Tem mais. Coração na aldeia, pés no mundo levanta uma discussão importante. Por muito tempo se entendeu que o indígena (uso esse termo genérico apenas para simplificar, mas o ideal seria utilizar o nome da própria nação em questão) deixa de ser quem é se sair da sua aldeia. Esse tipo de reducionismo da identidade indígena ainda perdura em nossos dias.

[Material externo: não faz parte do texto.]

Lemma handleAddMultiSimulations_completion_order_witness :
  let one :=
    handleAddMultiSimulations [at_noon (Parses offerOnly); at_noon Malformed]
      initialState in
  let other :=
    handleAddMultiSimulations [at_noon Malformed; at_noon (Parses offerOnly)]
      initialState in
  Permutation (stMultiSimulations one) (stMultiSimulations other)
  /\ firstn (List.length (stMultiSimulations initialState)) (stMultiSimulations one)
     = stMultiSimulations initialState
  /\ firstn (List.length (stMultiSimulations initialState)) (stMultiSimulations other)
     = stMultiSimulations initialState.
Proof.
  apply (handleAddMultiSimulations_completion_order
           [at_noon (Parses offerOnly); at_noon Malformed]
           [at_noon Malformed; at_noon (Parses offerOnly)] initialState).
  apply perm_swap.
Defined.


(** X14.  Every document the loader adds is an object with a truthy
    [newOffer] and a truthy [timestamp] (the clock's text is never empty),
    so a collection of such documents stays one. *)
Theorem handleAddMultiSimulations_stamped :
  forall (events : list LoadEvent) (app : AppState),
    Forall (fun event => now event <> EmptyString) events ->
    Forall stampedOffer (stMultiSimulations app) ->
    Forall stampedOffer (stMultiSimulations (handleAddMultiSimulations events app)).
Proof.
  intros events app Hnow Hprev.
  rewrite handleAddMultiSimulations_pushed. cbn.
  apply Forall_app. split; [exact Hprev|].
  unfold pushed. apply Forall_flat_map.
  rewrite Forall_forall in *. intros event Hevent.
  destruct (accepted event) as [value|] eqn:E; [|constructor].
  constructor; [|constructor].
  apply accepted_iff in E. destruct E as (properties & _ & Hoffer & ->).
  destruct (truthy (lookup "timestamp" properties)) eqn:Hstamp.
  - now exists properties.
  - eexists. split; [reflexivity|]. split.
    + rewrite lookup_assign_other by discriminate. exact Hoffer.
    + rewrite lookup_assign_same. cbn.
      apply negb_true_iff, String.eqb_neq. now apply Hnow.
Qed.

Lemma handleAddMultiSimulations_stamped_witness :
  Forall stampedOffer
    (stMultiSimulations
       (handleAddMultiSimulations
          [at_noon Malformed; at_noon (Parses offerOnly); at_noon (Parses nullOffer)]
          initialState)).
Proof.
  apply (handleAddMultiSimulations_stamped
           [at_noon Malformed; at_noon (Parses offerOnly); at_noon (Parses nullOffer)]
           initialState).
  - repeat constructor; discriminate.
  - constructor.
Defined.


(** ** Manual entry *)

Lemma or_else_not_NaN (x : option number) : JS.or_else x (Num 0) <> NaN.
Proof.
  destruct x as [[q| | |]|]; simpl; try discriminate.
  destruct (negb (Qeq_bool q 0)); discriminate.
Qed.

Lemma handleBillChange_enteredByHand (parseFloat : string -> number)
    (field : BillField) (value : string) (app : AppState) :
  hasInput field = true ->
  enteredByHand (stBillData app) ->
  enteredByHand (stBillData (handleBillChange parseFloat field value app))
  /\ stNewOffer (handleBillChange parseFloat field value app) = stNewOffer app.
Proof.
  intros Hfield (Hdays & Htotal & Hc & Hp & Hcav & Hdgeg & Hiec & Hsocial & Hpp & Hep).
  split; [|reflexivity].
  unfold handleBillChange, enteredByHand.
  pose proof (or_else_not_NaN (Some (parseFloat value))) as Hvalue.
  set (numValue := JS.or_else (Some (parseFloat value)) (Num 0)) in *.
  destruct field; try discriminate;
    cbn [setBillData setBillField stBillData
         monthlyConsumptionKwh contractedPowerKva audiovisualTax dgegTax ieceTax
         socialTariff totalAmount billingPeriodDays currentPowerPricePerDay
         currentEnergyPricePerKwh];
    repeat split; try assumption; congruence.
Qed.

Lemma handleOfferChange_pricedOffer (parseFloat : string -> number)
    (field : OfferField) (value : string) (app : AppState) :
  pricedOffer (stNewOffer app) ->
  pricedOffer (stNewOffer (handleOfferChange parseFloat field value app))
  /\ stBillData (handleOfferChange parseFloat field value app) = stBillData app.
Proof.
  intros [Hpower Henergy]. split; [|now destruct field].
  pose proof (or_else_not_NaN (Some (parseFloat value))) as Hvalue.
  unfold pricedOffer.
  destruct field;
    cbn [handleOfferChange setNewOffer stNewOffer powerPricePerDay energyPricePerKwh];
    split; assumption.
Qed.

Lemma onChanges_enteredByHand (parseFloat : string -> number) (events : list FormEvent) :
  forall app : AppState,
    forallb fromForms events = true ->
    enteredByHand (stBillData app) ->
    enteredByHand (stBillData (onChanges parseFloat events app))
    /\ (pricedOffer (stNewOffer app)
        -> pricedOffer (stNewOffer (onChanges parseFloat events app))).
Proof.
  unfold onChanges.
  induction events as [|event rest IH]; intros app Hevents Hbill; [now split|].
  cbn [forallb] in Hevents. apply andb_true_iff in Hevents.
  destruct Hevents as [Hevent Hrest].
  cbn [fold_left].
  destruct event as [field value | field value]; cbn [onChange fromForms] in *.
  - destruct (handleBillChange_enteredByHand parseFloat field value app Hevent Hbill)
      as [Hbill' Hoffer'].
    destruct (IH _ Hrest Hbill') as [H1 H2]. split; [exact H1|].
    intros Hoffer. apply H2. now rewrite Hoffer'.
  - assert (Hbill' : enteredByHand
                       (stBillData (handleOfferChange parseFloat field value app))).
    { now destruct field. }
    destruct (IH _ Hrest Hbill') as [H1 H2]. split; [exact H1|].
    intros Hoffer. apply H2.
    now apply handleOfferChange_pricedOffer.
Qed.

(** X15.  Manual entry cannot bring in the zero-days hazard.  After a confirmed
    reset, or after the file is cleared, whatever is typed in the inputs of
    the two forms and however [parseFloat] reads it, the billing period is
    still the initial 30 days and the total amount the initial 0, no number
    of the bill is [NaN] (a text that is not a number is stored as 0), and
    the yearly savings of a comparison are its difference times 365 / 30.
    After a reset no price of the offer is [NaN] either; after the file is
    cleared, none is if none was. *)
Theorem manual_entry_keeps_billing_period :
  forall (parseFloat : string -> number) (events : list FormEvent)
         (screen : Screen),
    forallb fromForms events = true ->
    let afterReset := onChanges parseFloat events (state (handleReset true screen)) in
    let afterClear := onChanges parseFloat events (state (handleClearFile screen)) in
    enteredByHand (stBillData afterReset)
    /\ pricedOffer (stNewOffer afterReset)
    /\ enteredByHand (stBillData afterClear)
    /\ (pricedOffer (stNewOffer (state screen)) -> pricedOffer (stNewOffer afterClear))
    /\ (forall r,
           comparison (stBillData afterReset) (stNewOffer afterReset) = Some r ->
           yearlySavings r = difference r * (Num 365 / Num 30))
    /\ (forall r,
           comparison (stBillData afterClear) (stNewOffer afterClear) = Some r ->
           yearlySavings r = difference r * (Num 365 / Num 30)).
Proof.
  intros parseFloat events screen Hevents afterReset afterClear.
  assert (Hinitial : enteredByHand getInitialBillData).
  { unfold enteredByHand. cbn. repeat split; discriminate. }
  destruct (onChanges_enteredByHand parseFloat events
              (state (handleReset true screen)) Hevents Hinitial) as [Hreset Hoffer].
  destruct (onChanges_enteredByHand parseFloat events
              (state (handleClearFile screen)) Hevents Hinitial) as [Hclear Hoffer'].
  fold afterReset in Hreset, Hoffer. fold afterClear in Hclear, Hoffer'.
  assert (Hyear : forall app r,
             enteredByHand (stBillData app) ->
             comparison (stBillData app) (stNewOffer app) = Some r ->
             yearlySavings r = difference r * (Num 365 / Num 30)).
  { intros app r (Hdays & _) Hr.
    destruct (comparison_Some _ _ _ Hr) as (_ & _ & _ & _ & Hy & _).
    now rewrite Hy, Hdays. }
  split; [exact Hreset|].
  split; [apply Hoffer; split; discriminate|].
  split; [exact Hclear|].
  split; [exact Hoffer'|].
  split; intros r Hr; [now apply (Hyear afterReset) | now apply (Hyear afterClear)].
Qed.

Ora, a prioridade sempre vai ser na conquista de suas terras, que lhe são garantidas por direito. Entretanto, como a todo mundo, não se pode negar o direito de locomoção dessas pessoas. Sabemos que isso acontece mais por razão da desigualdade social, econômica e pelo colonialismo/racismo que assola a relação que os brasileiros têm com as nações indígenas. Portanto, por causa da violência e desigualdade muitas famílias indígenas, ou indivíduos sozinhos (sabemos que eles não vão sozinhos, e que levam parte de sua cosmologia com eles) acabam se mudando para cidades, com esperança de terem uma melhoria de vida. Não é raro dessa melhora não acontecer. Além de passar por situações difíceis na cidade, vários indígenas têm que vivenciar o preconceito, de terem suas identidades questionadas pelo simples fato de existirem e resistirem na cidade.

Auritha narra:

Vivo na cidade grande,
Mas não esqueço o que sei.
Difícil é viver aqui,
Por tudo que já passei.
Coração bom permanece;
A essência fortalece
Ante ao pranto que chorei.

Na aldeia, na cidade e em qualquer lugar os povos indígenas devem ser respeitados. Estamos morando em suas terras, pisando em solo que já têm donos, tanto humanos, quanto entidades mais-que-humanas que pajés, mezinheiras, rezadeiras e benzedeiras demonstram serem muito mais do que lendas e folclore. São e isso sim, vida. Vida longa para Auritha Tabajara, ao povo Tabajara e todas as encantarias cordelísticas.

 


 

[1] Conheça Daniel Munduruku e a UK’A editorial.
[2] Conheci Auritha Tabajara por conta da macuxi Julie Dorrico, que é doutoranda em literatura. Ela também organiza os perfis @leiaautoresindigenas e @leiamulheresindigenas.
[3] Compre o livro de Auritha Tabajara! Nesse contexto de pandemia é super importante. Já era necessário em uma situação normal, imagine agora. Você pode contatar a autora pelo Instagram ou Facebook.
[4] Minha amiga Luciana Marinho é antropóloga e sua tese foi sobre povos indígenas na cidade, mais especificamente em Boa Vista. As nações que aparecem na tese são os Macuxi e Wapichana. Vale consultar:
Melo, Luciana Marinho de. Povos Indígenas na cidade de Boa Vista: Estratégias identitárias e demandas políticas em contexto urbano. Tese de Doutorado (Antropologia Social), Belém: Universidade Federal do Pará, 2018.